Thursday, January 12, 2012

Tastey Vegan Mac & Cheese

I was previously relying on Amys Kitchen's frozen vegan mac and cheese whenever I wanted to indulge. However, juzi (Swahili for the day before yesterday) I tried making it myself......this made all the difference.....the combo of bread crumbs and baked Daiya make for a delicious meal.
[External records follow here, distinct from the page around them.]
(** X4. A dashboard page that is not an error page shows at most four
    quotes and at most five history lines. It carries the demo banner
    exactly when a configuration artifact is absent or the live data could
    not be loaded; without the banner its quotes are those of the first four
    symbols of the upper-cased symbol list, each with its live price or,
    when its fetch failed, with the fallback price. *)
Theorem main_page_contents (w : World) (view : MainView)
    (Hpage : generate_dashboard_html w = Ok (MainHtml view)) :
  length (mv_tickers view) <= 4
  /\ length (mv_history view) <= 5
  /\ (mv_demo_banner view = true
      <-> config_missing w = true \/ is_ok (load_live_data w) = false)
  /\ (mv_demo_banner view = true -> mv_tickers view = demo_quotes)
  /\ (mv_demo_banner view = false ->
      exists key_id secret_key api content,
        load_credentials w = Ok (key_id, secret_key)
        /\ alpaca_REST w key_id secret_key = Ok api
        /\ read_file w TICKERS_FILE = Ok content
        /\ mv_tickers view
           = (fun t =>
                {| symbol := t;
                   price := match fetch_price w api t with
                            | Ok p => p
                            | Raise _ => fallback_price t
                            end |})
               <$> take 4 (str_split w (str_upper w content))).
Proof.
  destruct (main_page_state w view Hpage) as (data & st & Hd & Hst & Hview).
  destruct (assemble_dashboard_ok w data) as (history & Hh & Hst').
  rewrite Hst' in Hst. injection Hst as <-.
  apply generate_main_html_template_view in Hview
    as (Hbanner & Htickers & Hhist & _). simpl in *.
  split; [rewrite Htickers, length_fmap, length_take; lia|].
  split.
  { apply generate_history_html_lines, Forall2_length in Hhist.
    rewrite <- Hhist, length_last_n. lia. }
  destruct (load_dashboard_data_cases w data Hd)
    as [[Hdemo Hdata]|[Hc Hlive]].
  - injection Hdata as <-. simpl in *.
    split; [by rewrite Hbanner|].
    split; [intros _; by rewrite Htickers|].
    rewrite Hbanner. discriminate.
  - destruct (load_live_data_keys w data Hlive) as [Hmode _].
    rewrite Hmode in *. simpl in *.
    split.
    { rewrite Hbanner. split; [discriminate|].
      intros [Hm|Hf]; [congruence|]. by rewrite Hlive in Hf. }
    split; [rewrite Hbanner; discriminate|]. intros _.
    unfold load_live_data in Hlive. unfold load_credentials.
    follow_chain Hlive. injection Hlive as <-. simpl in *.
    do 4 eexists. repeat split; try reflexivity; try eassumption.
Qed.

Lemma main_page_contents_witness :
  exists view,
    generate_dashboard_html Samples.live_world = Ok (MainHtml view)
    /\ length (mv_tickers view) <= 4
    /\ length (mv_history view) <= 5
    /\ mv_demo_banner view = false.
Proof.
  eexists. split; [vm_compute; reflexivity|].
  destruct (main_page_contents Samples.live_world _ eq_refl)
    as (H4 & H5 & _).
  split; [exact H4|]. split; [exact H5 | reflexivity].
Defined.

(** ** Requests *)

Lemma get_bot_status_json_total w : exists p, get_bot_status_json w = Ok p.
Proof.
  destruct (config_missing w) eqn:Hc.
  - eexists. by apply get_bot_status_json_demo.
  - destruct (get_bot_status_json_configured w Hc) as [[st ->]|[e ->]];
      by eexists.
Qed.

Lemma do_GET_dashboard w health_time path html :
  path = "/" \/ path = "/dashboard" ->
  generate_dashboard_html w = Ok html ->
  do_GET w health_time path
  = ([SendResponse 200; SendHeader "Content-type" "text/html"; EndHeaders;
      Write (DashboardBody html)], Ok tt).
Proof.
  intros Hp Hh. unfold do_GET.
  destruct Hp as [-> | ->]; simpl; by rewrite Hh.
Qed.

Lemma do_GET_status w health_time p :
  get_bot_status_json w = Ok p ->
  do_GET w health_time "/api/status"
  = ([SendResponse 200; SendHeader "Content-type" "application/json";
      SendHeader "Access-Control-Allow-Origin" "*"; EndHeaders;
      Write (StatusBody p)], Ok tt).
Proof. intros Hp. unfold do_GET. simpl. by rewrite Hp. Qed.

Lemma do_GET_other w health_time path :
  path <> "/" -> path <> "/dashboard" -> path <> "/api/status" ->
  do_GET w health_time path
  = ([SendResponse (if bool_decide (path = "/health") then 200 else 404);
      SendHeader "Content-type" "text/html"; EndHeaders;
      Write (if bool_decide (path = "/health") then HealthBody health_time
             else NotFoundBody)], Ok tt).
Proof.
  intros H1 H2 H3. unfold do_GET.
  rewrite !(bool_decide_eq_false_2 (path = "/")),
    !(bool_decide_eq_false_2 (path = "/dashboard")),
    !(bool_decide_eq_false_2 (path = "/api/status")) by done.
  simpl. by destruct (bool_decide (path = "/health")).
Qed.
I used the recipe found on Daiya's website. Note: I did not use nutritional yeast.
Servings: 4
Preparation Time: 30 mins

8 ounces gluten-free or regular pasta, any shape
3 cups Daiya cheddar
3 tablespoons vegan butter
2 cups unsweetened (soy / rice) milk product
1 tablespoon nutritional yeast (I omitted this)
¼ teaspoon black pepper
½ cup gluten-free bread crumbs
¼ teaspoon paprika

Cook pasta according to package instructions.  Drain thoroughly when done.  Preheat oven to 350°F. Prepare the cheese sauce while oven is warming. In a small pot melt the butter. When melted, add the pepper and nutritional yeast.

Stir in the milk or crème product. Add the cheddar, and cook over low/medium heat for about 2-3 minutes, stirring frequently to prevent burning.  Stir in the macaroni and mix together. Transfer to an 8x8 casserole dish. Top with the bread crumbs and paprika.  Bake for 15 minutes uncovered, or until the cheese is bubbling and top is starting to brown.